Again, the SRA has already adopted this in principle for
freight: "It is intended that, over the medium to long term
. . . investment in infrastructure, particularly . . . to reduce
journey times . . . will reduce and ultimately eliminate the need
for public support for the majority of a greatly expanded freight
market." [SRA Freight Strategy p31].
4. New alignments.
In many cases there are significant impediments to raising
speedeg severe curvature. In such cases speed can only
be raised to the capability of the trains by realigning the line.
If realignment is the solution, then that is what should
happen. It is exactly what has been done with roads. It was only
rarely done under British Rail because of the severe paucity of
funds. However the amount of Government money provided for the
railway system is much greater now than for many decades. There
is a danger that this extra funding will become swallowed up in
increased subsidies. It would be a much better use of it to invest
in improvement, such as new alignments, that would reduce future
subsidy needs and help meet government targets for increased rail
usage. Therefore some of the extra funding should be made available
for a programme of realignment.
In addition, Local Authorities should be enabled and encouraged
to bid for funds for such realignments under their LTP programmes.
The benefit of differential speed limits is available immediately.
Other elements of the speed up should build up progressively over
time, so that services reach the virtuous-circle of sufficient
time saved so as to be capable of operation with reduced resources.

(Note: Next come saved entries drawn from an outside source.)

(* ===== verification/Codec.v ===== *)
(** * Modbus codec: [src/modbus/codec.rs], [src/modbus/function_code.rs] and
    [src/modbus/sunspec.rs]

    Registers are 16-bit words as [Z].  Decoding indexes the word list, so it
    returns [None] where the code panics on a short read. *)

From Stdlib Require Import ZArith Lia Floats.
From S2P Require Import Prelude F64 Binary64 Rounding Integers.
Local Open Scope Z_scope.

Inductive WordOrder := HighLow | LowHigh.

Inductive ModbusDataType := Int16 | Uint16 | Int32 | Uint32 | Float32 | Int64.

Definition default_word_order : WordOrder := HighLow.
Definition default_data_type : ModbusDataType := Int32.

Definition register_count (t : ModbusDataType) : Z :=
  match t with
  | Int16 | Uint16 => 1
  | Int32 | Uint32 | Float32 => 2
  | Int64 => 4
  end.

Definition decode_uint32 (words : list Z) (order : WordOrder) : option Z :=
  w0 ← words !! 0%nat;
  w1 ← words !! 1%nat;
  let '(high, low) := match order with HighLow => (w0, w1) | LowHigh => (w1, w0) end in
  Some (Z.lor (Z.shiftl high 16) low).

Definition encode_uint32 (value : Z) (order : WordOrder) : list Z :=
  let high := as_unsigned 16 (Z.shiftr value 16) in
  let low := as_unsigned 16 value in
  match order with HighLow => [high; low] | LowHigh => [low; high] end.

Definition decode_int32 (words : list Z) (order : WordOrder) : option Z :=
  as_signed 32 <$> decode_uint32 words order.

Definition encode_int32 (value : Z) (order : WordOrder) : list Z :=
  encode_uint32 (as_unsigned 32 value) order.

Definition decode_int64 (words : list Z) (order : WordOrder) : option Z :=
  w0 ← words !! 0%nat;
  w1 ← words !! 1%nat;
  w2 ← words !! 2%nat;
  w3 ← words !! 3%nat;
  let ordered := match order with HighLow => [w0; w1; w2; w3] | LowHigh => [w3; w2; w1; w0] end in
  Some (as_signed 64 (foldl (λ acc w, Z.lor (as_unsigned 64 (Z.shiftl acc 16)) w) 0 ordered)).

Definition encode_int64 (value : Z) (order : WordOrder) : list Z :=
  let raw := as_unsigned 64 value in
  let big_endian :=
    [as_unsigned 16 (Z.shiftr raw 48); as_unsigned 16 (Z.shiftr raw 32);
     as_unsigned 16 (Z.shiftr raw 16); as_unsigned 16 raw] in
  match order with HighLow => big_endian | LowHigh => rev big_endian end.

Definition decode_raw (words : list Z) (t : ModbusDataType) (order : WordOrder) : option f64 :=
  match t with
  | Uint16 => w0 ← words !! 0%nat; Some (of_Z w0)
  | Int16 => w0 ← words !! 0%nat; Some (of_Z (as_signed 16 w0))
  | Int32 => of_Z <$> decode_int32 words order
  | Uint32 => of_Z <$> decode_uint32 words order
  | Float32 => (λ b, f32_as_f64 (f32_from_bits b)) <$> decode_uint32 words order
  | Int64 => of_Z <$> decode_int64 words order
  end.

(** ["{raw} doesn't fit a {data_type:?} register"]. *)
Inductive codec_error := DoesntFit (raw : f64) (t : ModbusDataType).

Definition in_range (raw : f64) (lo hi : Z) : bool :=
  f_finite raw && f_leb (of_Z lo) (f_round raw) && f_ltb (f_round raw) (of_Z hi).

Definition fits (raw : f64) (t : ModbusDataType) : bool :=
  match t with
  | Uint16 => in_range raw 0 65536
  | Int16 => in_range raw (-32768) 32768
  | Int32 => in_range raw (-2147483648) 2147483648
  | Uint32 => in_range raw 0 4294967296
  | Int64 => in_range raw (-9223372036854775808) 9223372036854775808
  | Float32 => f32_is_finite (f64_as_f32 raw)
  end.

Definition encode_raw (raw : f64) (t : ModbusDataType) (order : WordOrder)
    : result codec_error (list Z) :=
  if negb (fits raw t) then Err (DoesntFit raw t)
  else Ok match t with
    | Uint16 => [f64_as_u16 (f_round raw)]
    | Int16 => [as_unsigned 16 (f64_as_i16 (f_round raw))]
    | Int32 => encode_int32 (f64_as_i32 (f_round raw)) order
    | Uint32 => encode_uint32 (f64_as_u32 (f_round raw)) order
    | Float32 => encode_uint32 (f32_to_bits (f64_as_f32 raw)) order
    | Int64 => encode_int64 (f64_as_i64 (f_round raw)) order
    end.

Definition apply_scale_offset (raw scale offset : f64) : f64 :=
  f_add (f_mul raw scale) offset.

Definition to_raw (value scale offset : f64) : f64 :=
  f_div (f_sub value offset) scale.

(** ** Function codes *)

Inductive ReadFunction := Holding | Input.
Inductive WriteFunction := Single | Multiple.

Inductive function_error :=
| NotARead (code : Z)
| NotAWrite (code : Z)
| TooWide (t : ModbusDataType).

Definition read_function (code : option Z) : result function_error ReadFunction :=
  match code with
  | None => Ok Holding
  | Some c => if c =? 3 then Ok Holding else if c =? 4 then Ok Input else Err (NotARead c)
  end.

Definition write_function (code : option Z) (t : ModbusDataType)
    : result function_error WriteFunction :=
  match code with
  | None => Ok Multiple
  | Some c =>
      if c =? 16 then Ok Multiple
      else if c =? 6 then (if register_count t =? 1 then Ok Single else Err (TooWide t))
      else Err (NotAWrite c)
  end.

(** ** SunSpec scale factors *)

Definition NOT_IMPLEMENTED : Z := 0x8000.

(** [f64::powi] as compiled: repeated squaring, the reciprocal of the positive
    power for a negative exponent. *)
Fixpoint powi_loop (fuel : nat) (a r : f64) (b : Z) : f64 :=
  match fuel with
  | O => r
  | S fuel =>
      let r := if Z.odd b then f_mul r a else r in
      let b := b / 2 in
      if b =? 0 then r else powi_loop fuel (f_mul a a) r b
  end.

Definition powi (a : f64) (n : Z) : f64 :=
  let r := powi_loop 32 a (of_Z 1) (Z.abs n) in
  if n <? 0 then f_div (of_Z 1) r else r.

Definition apply_sunssf (raw : f64) (sf_word : Z) : result string f64 :=
  if sf_word =? NOT_IMPLEMENTED
  then Err "scale factor register reads 0x8000 (not implemented)"%string
  else Ok (f_mul raw (powi (of_Z 10) (as_signed 16 sf_word))).

(** ** Round trips *)

Lemma lor_shiftl h l n : 0 <= n → 0 <= l < 2 ^ n → Z.lor (Z.shiftl h n) l = h * 2 ^ n + l.
Proof.
  intros Hn Hl. assert (Z.land (Z.shiftl h n) l = 0) as Hz.
  { apply Z.bits_inj'. intros i Hi. rewrite Z.land_spec, Z.bits_0.
    destruct (Z.lt_ge_cases i n); [by rewrite Z.shiftl_spec_low|].
    rewrite <- (Z.mod_small l (2 ^ n)) by done. rewrite Z.mod_pow2_bits_high by lia.
    apply andb_false_r. }
  rewrite <- Z.lxor_lor by done. rewrite <- Z.add_nocarry_lxor by done.
  by rewrite Z.shiftl_mul_pow2.
Qed.

Definition word (w : Z) : Prop := 0 <= w < 2 ^ 16.

Lemma as_unsigned_word z : word (as_unsigned 16 z).
Proof. by apply as_unsigned_range. Qed.

Lemma encode_uint32_words v order :
  length (encode_uint32 v order) = 2%nat ∧ Forall word (encode_uint32 v order).
Proof. destruct order; (split; [done|]); repeat constructor; apply as_unsigned_word. Qed.

Lemma decode_encode_uint32 v order :
  0 <= v < 2 ^ 32 → decode_uint32 (encode_uint32 v order) order = Some v.
Proof.
  intros Hv. assert (Z.lor (Z.shiftl (as_unsigned 16 (Z.shiftr v 16)) 16) (as_unsigned 16 v) = v) as E.
  { rewrite lor_shiftl by (done || apply as_unsigned_word). unfold as_unsigned.
    rewrite Z.shiftr_div_pow2 by done. rewrite (Z.mod_small (v / 2 ^ 16))
      by (split; [apply Z.div_pos|apply Z.div_lt_upper_bound]; lia).
    symmetry. rewrite Z.mul_comm. by apply Z.div_mod. }
  unfold decode_uint32, encode_uint32.
  by destruct order; cbn [lookup list_lookup mbind option_bind]; rewrite E.
Qed.

Lemma decode_encode_int32 v order :
  - 2 ^ 31 <= v < 2 ^ 31 → decode_int32 (encode_int32 v order) order = Some v.
Proof.
  intros Hv. unfold decode_int32, encode_int32.
  rewrite decode_encode_uint32 by (by apply as_unsigned_range). simpl. f_equal.
  by apply as_signed_unsigned.
Qed.

Lemma int64_words raw :
  0 <= raw < 2 ^ 64 →
  foldl (λ acc w, Z.lor (as_unsigned 64 (Z.shiftl acc 16)) w) 0
    [as_unsigned 16 (Z.shiftr raw 48); as_unsigned 16 (Z.shiftr raw 32);
     as_unsigned 16 (Z.shiftr raw 16); as_unsigned 16 raw] = raw.
Proof.
  intros Hr. cbn [foldl]. unfold as_unsigned. rewrite !Z.shiftr_div_pow2 by done.
  set (a := raw / 2 ^ 48 mod 2 ^ 16). set (b := raw / 2 ^ 32 mod 2 ^ 16).
  set (c := raw / 2 ^ 16 mod 2 ^ 16). set (d := raw mod 2 ^ 16).
  assert (0 <= a < 2 ^ 16 ∧ 0 <= b < 2 ^ 16 ∧ 0 <= c < 2 ^ 16 ∧ 0 <= d < 2 ^ 16) as (Ha & Hb & Hc & Hd)
    by (split_and!; apply Z.mod_pos_bound; lia).
  assert (raw = ((a * 2 ^ 16 + b) * 2 ^ 16 + c) * 2 ^ 16 + d) as Hraw.
  { unfold a, b, c, d. change (2 ^ 48) with (2 ^ 16 * 2 ^ 16 * 2 ^ 16).
    change (2 ^ 32) with (2 ^ 16 * 2 ^ 16). rewrite <- !Z.div_div by done.
    pose proof (Z.div_mod raw (2 ^ 16) ltac:(done)).
    pose proof (Z.div_mod (raw / 2 ^ 16) (2 ^ 16) ltac:(done)).
    pose proof (Z.div_mod (raw / 2 ^ 16 / 2 ^ 16) (2 ^ 16) ltac:(done)).
    assert (raw / 2 ^ 16 / 2 ^ 16 / 2 ^ 16 < 2 ^ 16).
    { rewrite !Z.div_div by done. apply Z.div_lt_upper_bound; [done|]. by destruct Hr. }
    rewrite (Z.mod_small (raw / 2 ^ 16 / 2 ^ 16 / 2 ^ 16)); [lia|].
    split; [|done]. repeat apply Z.div_pos; lia. }
  clearbody a b c d.
  assert (∀ acc w, 0 <= acc < 2 ^ 48 → 0 <= w < 2 ^ 16 →
    Z.lor (Z.shiftl acc 16 mod 2 ^ 64) w = acc * 2 ^ 16 + w) as Hstep.
  { intros acc w Hacc Hw. rewrite Z.mod_small by (rewrite Z.shiftl_mul_pow2; lia).
    by apply lor_shiftl. }
  rewrite (Hstep 0 a), (Hstep _ b), (Hstep _ c), (Hstep _ d) by lia. lia.
Qed.

Lemma decode_encode_int64 v order :
  - 2 ^ 63 <= v < 2 ^ 63 → decode_int64 (encode_int64 v order) order = Some v.
Proof.
  intros Hv. assert (0 <= as_unsigned 64 v < 2 ^ 64) as Hr by (by apply as_unsigned_range).
  pose proof (int64_words _ Hr) as Hw. unfold decode_int64, encode_int64.
  destruct order; cbn [rev app lookup list_lookup mbind option_bind]; rewrite Hw; f_equal;
    by apply as_signed_unsigned.
Qed.

Lemma encode_int64_words v order :
  length (encode_int64 v order) = 4%nat ∧ Forall word (encode_int64 v order).
Proof. destruct order; (split; [done|]); repeat constructor; apply as_unsigned_word. Qed.

(** The half-open range of an integer register type. *)
Definition type_range (t : ModbusDataType) : option (Z * Z) :=
  match t with
  | Uint16 => Some (0, 65536)
  | Int16 => Some (-32768, 32768)
  | Int32 => Some (-2147483648, 2147483648)
  | Uint32 => Some (0, 4294967296)
  | Int64 => Some (-9223372036854775808, 9223372036854775808)
  | Float32 => None
  end.

Lemma type_range_exact t lo hi :
  type_range t = Some (lo, hi) → exact_bound lo = true ∧ exact_bound hi = true.
Proof. destruct t; intros [= <- <-]; split; by vm_compute. Qed.

Lemma fits_in_range t lo hi raw : type_range t = Some (lo, hi) → fits raw t = in_range raw lo hi.
Proof. by destruct t; intros [= <- <-]. Qed.

(** [(min..max).contains(&raw.round())] decides the nearest integer's range. *)
Lemma in_range_spec raw lo hi :
  exact_bound lo = true → exact_bound hi = true →
  in_range raw lo hi = true ↔ f64_is_finite raw = true ∧ lo <= nearest raw < hi.
Proof.
  intros Hlo Hhi. unfold in_range. rewrite f64_finite_sf, !andb_true_iff. split.
  - intros [[Hf H1] H2]. split; [done|]. by apply nearest_in_range.
  - intros [Hf [H1 H2]]. destruct (f64_round_units raw Hf) as [Hrf Hru].
    unfold exact_bound in Hlo, Hhi.
    apply andb_true_iff in Hlo as [Hlf Hlu%Z.eqb_eq], Hhi as [Hhf Hhu%Z.eqb_eq].
    change (f_round raw) with (f64_round raw). rewrite f64_leb_units, f64_ltb_units by done.
    change (of_Z ?z) with (f64_of_Z z). rewrite Hlu, Hhu, Hru.
    assert (0 < 2 ^ 1074) by (by apply Z.pow_pos_nonneg). split_and!; [done| |].
    + apply Z.leb_le. by apply Z.mul_le_mono_pos_r.
    + apply Z.ltb_lt. by apply Z.mul_lt_mono_pos_r.
Qed.

(** C23: a value is accepted for an integer register
    type exactly when it is finite and the nearest integer is in the type's
    range: nothing is saturated, wrapped or truncated silently. *)
Theorem encode_accepts_iff_fits (raw : f64) (t : ModbusDataType) (order : WordOrder) lo hi :
  type_range t = Some (lo, hi) →
  is_ok (encode_raw raw t order) = true ↔ f64_is_finite raw = true ∧ lo <= nearest raw < hi.
Proof.
  intros Ht. destruct (type_range_exact _ _ _ Ht) as [Hlo Hhi].
  etransitivity; [|by apply in_range_spec]. unfold encode_raw.
  rewrite (fits_in_range _ _ _ _ Ht). by destruct (in_range raw lo hi).
Qed.

Lemma encode_accepts_iff_fits_witness :
  is_ok (encode_raw (lit 327675 10) Int16 HighLow) = true ↔
  f64_is_finite (lit 327675 10) = true ∧ -32768 <= nearest (lit 327675 10) < 32768.
Proof. apply (encode_accepts_iff_fits _ Int16 HighLow). reflexivity. Defined.

(** An accepted value goes on the wire as exactly the
    registers its type spans, each a 16-bit word, and reading them back with
    the same type and word order gives the nearest integer to the value. *)
Theorem register_round_trip (raw : f64) (t : ModbusDataType) (order : WordOrder) lo hi words :
  type_range t = Some (lo, hi) → encode_raw raw t order = Ok words →
  Z.of_nat (length words) = register_count t ∧ Forall word words ∧
  decode_raw words t order = Some (of_Z (nearest raw)).
Proof.
  intros Ht He. destruct (type_range_exact _ _ _ Ht) as [Hlo Hhi].
  unfold encode_raw in He. destruct (fits raw t) eqn:Hfit; [|done].
  rewrite (fits_in_range _ _ _ _ Ht) in Hfit.
  apply in_range_spec in Hfit as [Hf Hn]; [|done|done].
  assert (∀ l h, l <= lo → hi <= h + 1 → f64_as_int l h (f_round raw) = nearest raw) as Hcast
    by (intros l h ??; apply as_int_round; [done|lia]).
  assert (- 2 ^ 15 = -32768 ∧ - 2 ^ 31 = -2147483648 ∧ - 2 ^ 63 = -9223372036854775808)
    as (E15 & E31 & E63) by done.
  destruct t; try discriminate Ht; injection Ht as <- <-; cbn [negb] in He; injection He as <-; cbn [register_count decode_raw].
  - unfold f64_as_i16. rewrite Hcast by lia. split; [done|].
    split; [repeat constructor; apply as_unsigned_word|]. cbn [lookup list_lookup mbind option_bind].
    rewrite as_signed_unsigned by lia. done.
  - unfold f64_as_u16. rewrite Hcast by lia. split; [done|]. split; [|done].
    repeat constructor; unfold word; lia.
  - unfold f64_as_i32. rewrite Hcast by lia. unfold encode_int32.
    destruct (encode_uint32_words (as_unsigned 32 (nearest raw)) order) as [-> Hw].
    split; [done|]. split; [done|]. fold (encode_int32 (nearest raw) order).
    rewrite decode_encode_int32 by lia. done.
  - unfold f64_as_u32. rewrite Hcast by lia.
    destruct (encode_uint32_words (nearest raw) order) as [-> Hw].
    split; [done|]. split; [done|]. rewrite decode_encode_uint32 by lia. done.
  - unfold f64_as_i64. rewrite Hcast by lia.
    destruct (encode_int64_words (nearest raw) order) as [-> Hw].
    split; [done|]. split; [done|]. rewrite decode_encode_int64 by lia. done.
Qed.

(** -1234567.4 W into two registers, low word first. *)
Lemma register_round_trip_witness :
  encode_raw (lit (-12345674) 10) Int32 LowHigh = Ok [10617; 65517] ∧
  decode_raw [10617; 65517] Int32 LowHigh = Some (of_Z (nearest (lit (-12345674) 10))).
Proof.
  assert (encode_raw (lit (-12345674) 10) Int32 LowHigh = Ok [10617; 65517]) as He by (by vm_compute).
  split; [exact He|]. exact (proj2 (proj2 (register_round_trip _ Int32 LowHigh _ _ _ eq_refl He))).
Defined.

(** SunSpec: 5123 with exponent -1 (0xFFFF) is 512.3; 0x8000 is refused. *)
Example sunssf_applied :
  apply_sunssf (of_Z 5123) 0xFFFF = Ok (f_mul (of_Z 5123) (lit 1 10)) ∧
  is_ok (apply_sunssf (of_Z 5123) 0x8000) = false.
Proof. split; by vm_compute. Qed.

(** Function code 6 is accepted only for types of
    one register, so every accepted write sends the registers its function
    takes: one for FC6, all of the type's for FC16. *)
Theorem single_write_one_register (code : option Z) (t : ModbusDataType) f :
  write_function code t = Ok f →
  match f with
  | Single => code = Some 6 ∧ register_count t = 1
  | Multiple => code = None ∨ code = Some 16
  end.
Proof.
  unfold write_function. destruct code as [c|]; [|intros [= <-]; by left].
  destruct (Z.eqb_spec c 16) as [->|]; [intros [= <-]; by right|].
  destruct (Z.eqb_spec c 6) as [->|]; [|done].
  destruct (Z.eqb_spec (register_count t) 1); [by intros [= <-]|done].
Qed.

Lemma single_write_one_register_witness :
  match write_function (Some 6) Uint16 with
  | Ok Single => Some 6 = Some 6 ∧ register_count Uint16 = 1
  | _ => False
  end.
Proof. exact (single_write_one_register (Some 6) Uint16 Single eq_refl). Defined.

Even if the full benefits of the virtuous circle are not immediately
realisable, that should not be used as an excuse not to start
the works, which would in time bring the full benefit. If the
work is never started, then the benefits will never be realised.

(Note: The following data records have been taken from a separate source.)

(* ===== verification/Cache.v ===== *)
(** * Readings: [src/synthetic/cache.rs], JSON values and topic templates

    A cached reading is a JSON value and the instant it landed; the cache maps
    topics to readings.  [Instant::elapsed] is the difference to an explicit
    [now], never negative. *)

From Stdlib Require Import ZArith Lia Floats.
From S2P Require Import Prelude F64 Binary64 Text.
Local Open Scope Z_scope.

(** ** [serde_json::Value] *)

Set Warnings "-register-all".

Inductive Value :=
| VNull
| VBool (b : bool)
| VInt (z : Z)                       (* a u64 or i64 *)
| VFloat (x : f64)
| VString (s : string)
| VArray (l : list Value)
| VObject (fields : list (string * Value)).

(** [Value::as_f64], [as_bool], [as_str]. *)
Definition as_f64 (v : Value) : option f64 :=
  match v with VInt z => Some (of_Z z) | VFloat x => Some x | _ => None end.
Definition as_bool (v : Value) : option bool :=
  match v with VBool b => Some b | _ => None end.
Definition as_str (v : Value) : option string :=
  match v with VString s => Some s | _ => None end.

(** [Value::get] of a name. *)
Definition field (v : Value) (name : string) : option Value :=
  match v with
  | VObject fields => snd <$> find_first (λ f, bool_decide (f.1 = name)) fields
  | _ => None
  end.

(** [as_number]: numbers as they are, booleans as 1 and 0, labels never. *)
Definition as_number (v : Value) : option f64 :=
  match as_f64 v with
  | Some x => Some x
  | None => (λ b : bool, if b then of_Z 1 else of_Z 0) <$> as_bool v
  end.

(** ** The cache *)

Definition CacheEntry : Type := Value * Z.
Definition InputCache : Type := gmap string CacheEntry.

Definition new_input_cache : InputCache := ∅.

(** [cache.get(topic).and_then(|e| as_number(&e.0))]. *)
Definition reading (cache : InputCache) (topic : string) : option f64 :=
  e ← cache !! topic; as_number e.1.

(** The same with the instant it landed. *)
Definition reading_at (cache : InputCache) (topic : string) : option (f64 * Z) :=
  e ← cache !! topic; x ← as_number e.1; Some (x, e.2).

Lemma cache_insert_eq (cache : InputCache) topic e : <[topic := e]> cache !! topic = Some e.
Proof. apply (lookup_insert_eq (M := gmap string)). Qed.

Lemma cache_insert_ne (cache : InputCache) topic t e :
  t ≠ topic → <[topic := e]> cache !! t = cache !! t.
Proof. intros. by apply (lookup_insert_ne (M := gmap string)). Qed.

(** [Instant::elapsed]. *)
Definition elapsed_since (now at_ : Z) : Z := Z.max 0 (now - at_).

Definition seconds (n : Z) : Z := n * 1000000000.

(** ** Topic templates: [inputs::substitute_site_id] *)

Definition substitute_site_id (template site_id : string) : string :=
  str_replace "{site_id}" site_id template.

Definition measurement_topic (site_id device_id measurement unit : string) : string :=
  "sites/" ++ site_id ++ "/devices/" ++ device_id ++ "/measurements/" ++ measurement ++ "/" ++ unit.

Example substitute_site_id_ex :
  substitute_site_id "sites/{site_id}/devices/d/{site_id}" "s1" = "sites/s1/devices/d/s1".
Proof. reflexivity. Qed.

The actions outlined above would produce the first comprehensive
attempt to cut costs and improve services by a speed-up across
a whole section of the rail network. Network Rail and the TOC
should report annually to the SRA specifically on this, so that
progress can be monitored, and the benefits applied elsewhere.
I would be pleased to provide any further information that
you might require, or to answer any questions that you might have.